### Directions
Among the lines of the records below, copy those that hold the word "properly".

(Stored data)
- - - - -
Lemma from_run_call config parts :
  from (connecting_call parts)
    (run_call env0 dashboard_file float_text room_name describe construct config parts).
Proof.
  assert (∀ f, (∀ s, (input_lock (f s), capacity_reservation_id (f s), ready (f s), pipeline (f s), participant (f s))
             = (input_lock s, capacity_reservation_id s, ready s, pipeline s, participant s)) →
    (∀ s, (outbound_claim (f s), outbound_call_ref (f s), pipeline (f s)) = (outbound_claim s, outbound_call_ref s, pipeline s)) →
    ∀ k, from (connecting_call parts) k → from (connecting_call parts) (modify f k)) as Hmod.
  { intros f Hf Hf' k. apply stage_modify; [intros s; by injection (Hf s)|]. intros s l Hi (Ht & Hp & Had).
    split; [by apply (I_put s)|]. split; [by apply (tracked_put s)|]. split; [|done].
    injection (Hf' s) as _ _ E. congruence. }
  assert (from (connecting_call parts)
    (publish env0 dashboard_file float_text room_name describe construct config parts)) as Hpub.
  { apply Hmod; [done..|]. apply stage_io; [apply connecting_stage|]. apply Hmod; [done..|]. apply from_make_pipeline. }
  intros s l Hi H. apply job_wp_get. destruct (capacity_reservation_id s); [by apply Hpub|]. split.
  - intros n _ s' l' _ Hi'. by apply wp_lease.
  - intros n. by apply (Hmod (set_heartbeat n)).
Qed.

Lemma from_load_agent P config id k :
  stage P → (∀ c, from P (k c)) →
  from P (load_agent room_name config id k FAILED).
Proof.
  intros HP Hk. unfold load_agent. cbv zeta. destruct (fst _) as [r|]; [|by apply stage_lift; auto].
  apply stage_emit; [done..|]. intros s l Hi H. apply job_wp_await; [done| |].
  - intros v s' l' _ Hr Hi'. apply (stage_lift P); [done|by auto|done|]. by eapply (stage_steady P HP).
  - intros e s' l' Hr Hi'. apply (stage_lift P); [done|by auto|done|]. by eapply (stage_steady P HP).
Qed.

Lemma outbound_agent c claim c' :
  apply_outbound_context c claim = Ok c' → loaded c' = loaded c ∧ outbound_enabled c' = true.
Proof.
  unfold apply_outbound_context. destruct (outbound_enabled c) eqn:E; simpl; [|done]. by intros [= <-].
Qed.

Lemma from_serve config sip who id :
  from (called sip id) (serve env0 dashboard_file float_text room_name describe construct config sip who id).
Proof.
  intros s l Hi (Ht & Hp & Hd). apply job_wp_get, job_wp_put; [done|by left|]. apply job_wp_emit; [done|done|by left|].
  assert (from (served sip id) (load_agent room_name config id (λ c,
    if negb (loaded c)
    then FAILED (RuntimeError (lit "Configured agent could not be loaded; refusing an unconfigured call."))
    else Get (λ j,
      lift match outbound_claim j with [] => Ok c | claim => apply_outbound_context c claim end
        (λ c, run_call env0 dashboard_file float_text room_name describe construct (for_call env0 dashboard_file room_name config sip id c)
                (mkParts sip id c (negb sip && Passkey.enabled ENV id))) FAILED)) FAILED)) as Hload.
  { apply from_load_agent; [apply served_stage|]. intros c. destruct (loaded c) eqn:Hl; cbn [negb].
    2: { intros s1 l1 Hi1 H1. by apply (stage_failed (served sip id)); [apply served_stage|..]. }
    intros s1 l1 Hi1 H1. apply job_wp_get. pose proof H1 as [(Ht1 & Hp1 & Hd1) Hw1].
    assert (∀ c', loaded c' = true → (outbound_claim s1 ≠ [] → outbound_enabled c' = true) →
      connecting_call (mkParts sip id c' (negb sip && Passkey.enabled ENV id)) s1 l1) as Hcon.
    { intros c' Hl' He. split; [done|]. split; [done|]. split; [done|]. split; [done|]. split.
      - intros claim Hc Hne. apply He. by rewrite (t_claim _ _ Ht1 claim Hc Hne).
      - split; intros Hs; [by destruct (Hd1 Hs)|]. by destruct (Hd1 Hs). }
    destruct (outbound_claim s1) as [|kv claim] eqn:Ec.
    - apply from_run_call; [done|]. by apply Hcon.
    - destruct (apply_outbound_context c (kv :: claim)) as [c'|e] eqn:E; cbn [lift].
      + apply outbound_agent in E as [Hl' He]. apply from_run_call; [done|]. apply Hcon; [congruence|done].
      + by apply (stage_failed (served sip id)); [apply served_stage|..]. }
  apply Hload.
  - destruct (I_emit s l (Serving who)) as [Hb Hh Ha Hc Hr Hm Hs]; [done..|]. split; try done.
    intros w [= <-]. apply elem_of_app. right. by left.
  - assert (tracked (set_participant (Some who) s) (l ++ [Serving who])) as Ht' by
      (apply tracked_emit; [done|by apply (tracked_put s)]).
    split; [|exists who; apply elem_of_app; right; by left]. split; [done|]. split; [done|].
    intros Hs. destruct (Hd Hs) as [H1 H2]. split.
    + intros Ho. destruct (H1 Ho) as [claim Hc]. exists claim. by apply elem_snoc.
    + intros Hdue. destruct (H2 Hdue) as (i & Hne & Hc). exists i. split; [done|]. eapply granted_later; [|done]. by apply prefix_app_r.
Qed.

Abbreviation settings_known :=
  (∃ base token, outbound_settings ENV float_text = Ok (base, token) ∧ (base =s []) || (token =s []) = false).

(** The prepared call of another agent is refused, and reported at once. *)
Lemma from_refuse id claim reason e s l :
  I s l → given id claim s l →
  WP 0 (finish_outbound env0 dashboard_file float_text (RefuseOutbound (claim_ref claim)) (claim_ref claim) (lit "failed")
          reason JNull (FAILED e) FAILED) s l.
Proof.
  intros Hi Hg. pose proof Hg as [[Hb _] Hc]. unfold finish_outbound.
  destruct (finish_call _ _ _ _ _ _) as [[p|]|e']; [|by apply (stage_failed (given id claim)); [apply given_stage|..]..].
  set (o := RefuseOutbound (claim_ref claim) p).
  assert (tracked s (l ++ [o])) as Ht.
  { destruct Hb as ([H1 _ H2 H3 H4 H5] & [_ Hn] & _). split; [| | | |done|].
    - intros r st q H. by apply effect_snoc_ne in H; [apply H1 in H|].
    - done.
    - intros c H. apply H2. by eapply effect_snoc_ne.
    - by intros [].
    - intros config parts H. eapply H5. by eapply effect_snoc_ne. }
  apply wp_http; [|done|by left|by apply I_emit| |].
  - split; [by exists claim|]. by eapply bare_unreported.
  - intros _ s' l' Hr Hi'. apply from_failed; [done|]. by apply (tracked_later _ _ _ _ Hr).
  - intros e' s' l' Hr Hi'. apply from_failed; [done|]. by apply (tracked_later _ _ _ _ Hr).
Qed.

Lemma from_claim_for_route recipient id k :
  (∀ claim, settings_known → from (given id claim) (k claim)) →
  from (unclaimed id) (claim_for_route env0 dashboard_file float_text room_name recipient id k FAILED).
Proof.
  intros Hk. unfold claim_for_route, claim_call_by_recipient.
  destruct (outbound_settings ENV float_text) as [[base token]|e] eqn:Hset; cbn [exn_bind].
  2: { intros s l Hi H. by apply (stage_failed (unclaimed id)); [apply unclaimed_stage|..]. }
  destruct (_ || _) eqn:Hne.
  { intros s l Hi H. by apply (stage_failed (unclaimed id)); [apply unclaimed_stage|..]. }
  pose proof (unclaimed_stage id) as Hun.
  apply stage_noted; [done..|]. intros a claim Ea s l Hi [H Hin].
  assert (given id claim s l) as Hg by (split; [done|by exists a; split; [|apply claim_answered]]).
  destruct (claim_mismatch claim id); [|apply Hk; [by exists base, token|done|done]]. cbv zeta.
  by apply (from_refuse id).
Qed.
- - - - -
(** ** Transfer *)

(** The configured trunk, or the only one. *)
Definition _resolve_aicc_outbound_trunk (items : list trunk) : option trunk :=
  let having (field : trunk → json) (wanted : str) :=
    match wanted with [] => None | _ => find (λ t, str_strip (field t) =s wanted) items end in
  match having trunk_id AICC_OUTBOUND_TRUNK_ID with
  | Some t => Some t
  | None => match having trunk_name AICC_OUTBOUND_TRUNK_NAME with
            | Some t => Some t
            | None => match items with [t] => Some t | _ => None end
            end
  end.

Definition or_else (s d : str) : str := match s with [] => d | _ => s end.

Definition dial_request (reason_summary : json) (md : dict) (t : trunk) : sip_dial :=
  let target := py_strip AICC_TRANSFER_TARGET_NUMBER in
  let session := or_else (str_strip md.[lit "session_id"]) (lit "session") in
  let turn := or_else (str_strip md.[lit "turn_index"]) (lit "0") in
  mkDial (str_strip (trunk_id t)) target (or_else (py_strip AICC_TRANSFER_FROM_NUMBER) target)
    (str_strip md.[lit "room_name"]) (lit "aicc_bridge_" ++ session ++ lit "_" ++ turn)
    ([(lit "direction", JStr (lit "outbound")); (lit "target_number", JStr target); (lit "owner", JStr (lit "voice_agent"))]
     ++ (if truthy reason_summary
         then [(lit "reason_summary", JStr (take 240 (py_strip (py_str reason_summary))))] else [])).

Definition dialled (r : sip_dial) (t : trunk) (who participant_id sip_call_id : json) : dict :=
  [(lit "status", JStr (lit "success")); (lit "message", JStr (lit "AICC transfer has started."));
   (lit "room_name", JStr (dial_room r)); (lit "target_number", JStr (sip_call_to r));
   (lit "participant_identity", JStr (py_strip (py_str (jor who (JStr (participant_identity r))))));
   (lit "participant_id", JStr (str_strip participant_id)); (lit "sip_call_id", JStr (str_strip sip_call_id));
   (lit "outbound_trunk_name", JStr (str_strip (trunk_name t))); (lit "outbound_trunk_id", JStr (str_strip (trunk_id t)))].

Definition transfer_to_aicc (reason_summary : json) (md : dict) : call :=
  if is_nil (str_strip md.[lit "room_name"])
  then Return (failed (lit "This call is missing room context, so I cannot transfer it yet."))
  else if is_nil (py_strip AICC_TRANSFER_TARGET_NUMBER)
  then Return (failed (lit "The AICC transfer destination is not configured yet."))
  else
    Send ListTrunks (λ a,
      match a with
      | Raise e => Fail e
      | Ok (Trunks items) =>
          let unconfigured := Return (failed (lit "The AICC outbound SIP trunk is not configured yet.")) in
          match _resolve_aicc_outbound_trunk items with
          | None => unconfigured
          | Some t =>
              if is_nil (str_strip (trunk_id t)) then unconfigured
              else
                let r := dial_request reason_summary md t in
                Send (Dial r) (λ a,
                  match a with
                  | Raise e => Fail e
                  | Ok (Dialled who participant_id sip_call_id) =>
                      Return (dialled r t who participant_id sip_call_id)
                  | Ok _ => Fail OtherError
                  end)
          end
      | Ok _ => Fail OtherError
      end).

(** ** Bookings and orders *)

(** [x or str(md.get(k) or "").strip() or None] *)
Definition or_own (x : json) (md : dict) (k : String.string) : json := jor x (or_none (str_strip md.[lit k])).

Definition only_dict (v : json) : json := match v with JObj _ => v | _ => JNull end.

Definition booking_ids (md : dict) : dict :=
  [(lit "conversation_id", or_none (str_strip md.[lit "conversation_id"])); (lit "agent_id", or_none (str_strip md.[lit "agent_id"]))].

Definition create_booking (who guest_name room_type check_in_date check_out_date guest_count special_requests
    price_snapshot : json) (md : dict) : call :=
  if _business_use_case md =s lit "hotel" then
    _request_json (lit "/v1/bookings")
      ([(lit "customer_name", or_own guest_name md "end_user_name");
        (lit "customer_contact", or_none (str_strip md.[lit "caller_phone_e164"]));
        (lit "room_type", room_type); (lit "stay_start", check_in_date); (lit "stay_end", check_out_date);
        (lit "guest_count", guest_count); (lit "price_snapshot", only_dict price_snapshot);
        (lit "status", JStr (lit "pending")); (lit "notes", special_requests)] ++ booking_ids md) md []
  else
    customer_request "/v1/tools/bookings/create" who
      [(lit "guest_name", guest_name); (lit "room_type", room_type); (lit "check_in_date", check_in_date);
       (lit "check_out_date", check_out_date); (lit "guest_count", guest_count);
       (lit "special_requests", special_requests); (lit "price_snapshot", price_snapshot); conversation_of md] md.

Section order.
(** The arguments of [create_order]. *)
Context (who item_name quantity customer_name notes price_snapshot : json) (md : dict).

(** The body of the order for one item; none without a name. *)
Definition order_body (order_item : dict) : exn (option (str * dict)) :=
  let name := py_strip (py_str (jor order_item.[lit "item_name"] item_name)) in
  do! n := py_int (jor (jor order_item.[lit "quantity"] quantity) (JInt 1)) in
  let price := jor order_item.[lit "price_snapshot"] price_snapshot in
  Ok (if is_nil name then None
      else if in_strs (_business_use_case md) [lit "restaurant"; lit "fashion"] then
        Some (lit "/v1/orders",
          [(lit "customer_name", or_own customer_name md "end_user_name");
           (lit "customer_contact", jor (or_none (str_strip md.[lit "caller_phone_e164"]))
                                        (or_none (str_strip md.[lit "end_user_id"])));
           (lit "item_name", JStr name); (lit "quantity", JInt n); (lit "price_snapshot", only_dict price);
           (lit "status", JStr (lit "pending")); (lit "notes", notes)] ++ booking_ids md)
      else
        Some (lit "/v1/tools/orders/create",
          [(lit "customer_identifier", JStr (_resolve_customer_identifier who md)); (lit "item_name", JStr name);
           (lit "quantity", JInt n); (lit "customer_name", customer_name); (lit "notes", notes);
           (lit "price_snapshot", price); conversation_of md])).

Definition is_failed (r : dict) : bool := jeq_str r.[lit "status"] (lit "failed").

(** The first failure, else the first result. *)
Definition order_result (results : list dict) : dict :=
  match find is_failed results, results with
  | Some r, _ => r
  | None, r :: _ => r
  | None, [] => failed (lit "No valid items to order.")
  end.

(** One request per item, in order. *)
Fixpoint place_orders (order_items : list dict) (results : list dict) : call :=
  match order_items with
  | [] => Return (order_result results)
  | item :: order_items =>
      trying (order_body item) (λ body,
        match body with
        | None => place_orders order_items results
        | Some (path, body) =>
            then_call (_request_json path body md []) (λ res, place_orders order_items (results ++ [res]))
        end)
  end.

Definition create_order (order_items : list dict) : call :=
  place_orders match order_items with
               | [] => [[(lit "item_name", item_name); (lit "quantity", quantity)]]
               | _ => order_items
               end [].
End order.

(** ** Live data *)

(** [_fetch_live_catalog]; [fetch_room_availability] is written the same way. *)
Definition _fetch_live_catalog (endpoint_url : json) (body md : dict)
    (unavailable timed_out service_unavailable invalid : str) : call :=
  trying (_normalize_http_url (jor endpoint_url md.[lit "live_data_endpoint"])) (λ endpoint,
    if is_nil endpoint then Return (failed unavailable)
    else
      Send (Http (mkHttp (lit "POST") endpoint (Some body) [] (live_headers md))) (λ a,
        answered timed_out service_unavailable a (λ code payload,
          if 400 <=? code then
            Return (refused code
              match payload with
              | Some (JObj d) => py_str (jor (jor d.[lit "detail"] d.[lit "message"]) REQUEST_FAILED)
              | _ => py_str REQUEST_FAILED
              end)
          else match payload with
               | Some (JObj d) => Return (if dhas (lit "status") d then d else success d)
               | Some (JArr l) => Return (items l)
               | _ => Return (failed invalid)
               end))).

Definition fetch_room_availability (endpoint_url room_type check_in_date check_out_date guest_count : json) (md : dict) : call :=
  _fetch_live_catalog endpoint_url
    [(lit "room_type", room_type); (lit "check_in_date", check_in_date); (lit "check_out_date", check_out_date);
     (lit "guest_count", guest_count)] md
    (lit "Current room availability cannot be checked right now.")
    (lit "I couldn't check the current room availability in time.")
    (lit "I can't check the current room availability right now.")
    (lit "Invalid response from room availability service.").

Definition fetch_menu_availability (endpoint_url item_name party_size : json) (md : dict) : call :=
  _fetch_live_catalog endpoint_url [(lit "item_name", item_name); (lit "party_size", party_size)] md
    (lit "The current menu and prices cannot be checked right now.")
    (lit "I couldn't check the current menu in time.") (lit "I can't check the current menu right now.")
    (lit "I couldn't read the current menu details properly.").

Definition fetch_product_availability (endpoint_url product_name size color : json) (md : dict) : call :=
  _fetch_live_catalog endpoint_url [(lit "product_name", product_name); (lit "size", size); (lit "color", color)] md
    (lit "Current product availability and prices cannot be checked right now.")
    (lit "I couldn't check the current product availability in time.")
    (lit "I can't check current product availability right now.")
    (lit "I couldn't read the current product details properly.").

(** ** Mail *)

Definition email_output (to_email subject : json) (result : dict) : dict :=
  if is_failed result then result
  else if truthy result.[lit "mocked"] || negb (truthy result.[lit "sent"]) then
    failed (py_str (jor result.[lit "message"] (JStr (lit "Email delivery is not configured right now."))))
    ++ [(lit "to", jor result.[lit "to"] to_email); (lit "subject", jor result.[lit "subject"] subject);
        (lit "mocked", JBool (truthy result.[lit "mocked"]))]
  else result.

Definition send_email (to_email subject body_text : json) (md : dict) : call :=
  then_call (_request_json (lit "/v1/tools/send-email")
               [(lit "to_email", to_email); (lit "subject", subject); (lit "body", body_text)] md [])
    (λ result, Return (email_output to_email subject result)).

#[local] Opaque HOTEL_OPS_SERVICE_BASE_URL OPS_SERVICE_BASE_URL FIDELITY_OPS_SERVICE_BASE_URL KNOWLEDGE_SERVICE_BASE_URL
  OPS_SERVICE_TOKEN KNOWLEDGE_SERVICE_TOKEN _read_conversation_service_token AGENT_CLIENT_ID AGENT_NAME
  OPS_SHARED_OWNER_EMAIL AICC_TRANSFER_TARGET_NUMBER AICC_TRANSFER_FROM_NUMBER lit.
- - - - -
### Answer section
    (lit "I couldn't read the current menu details properly.").
    (lit "I couldn't read the current product details properly.").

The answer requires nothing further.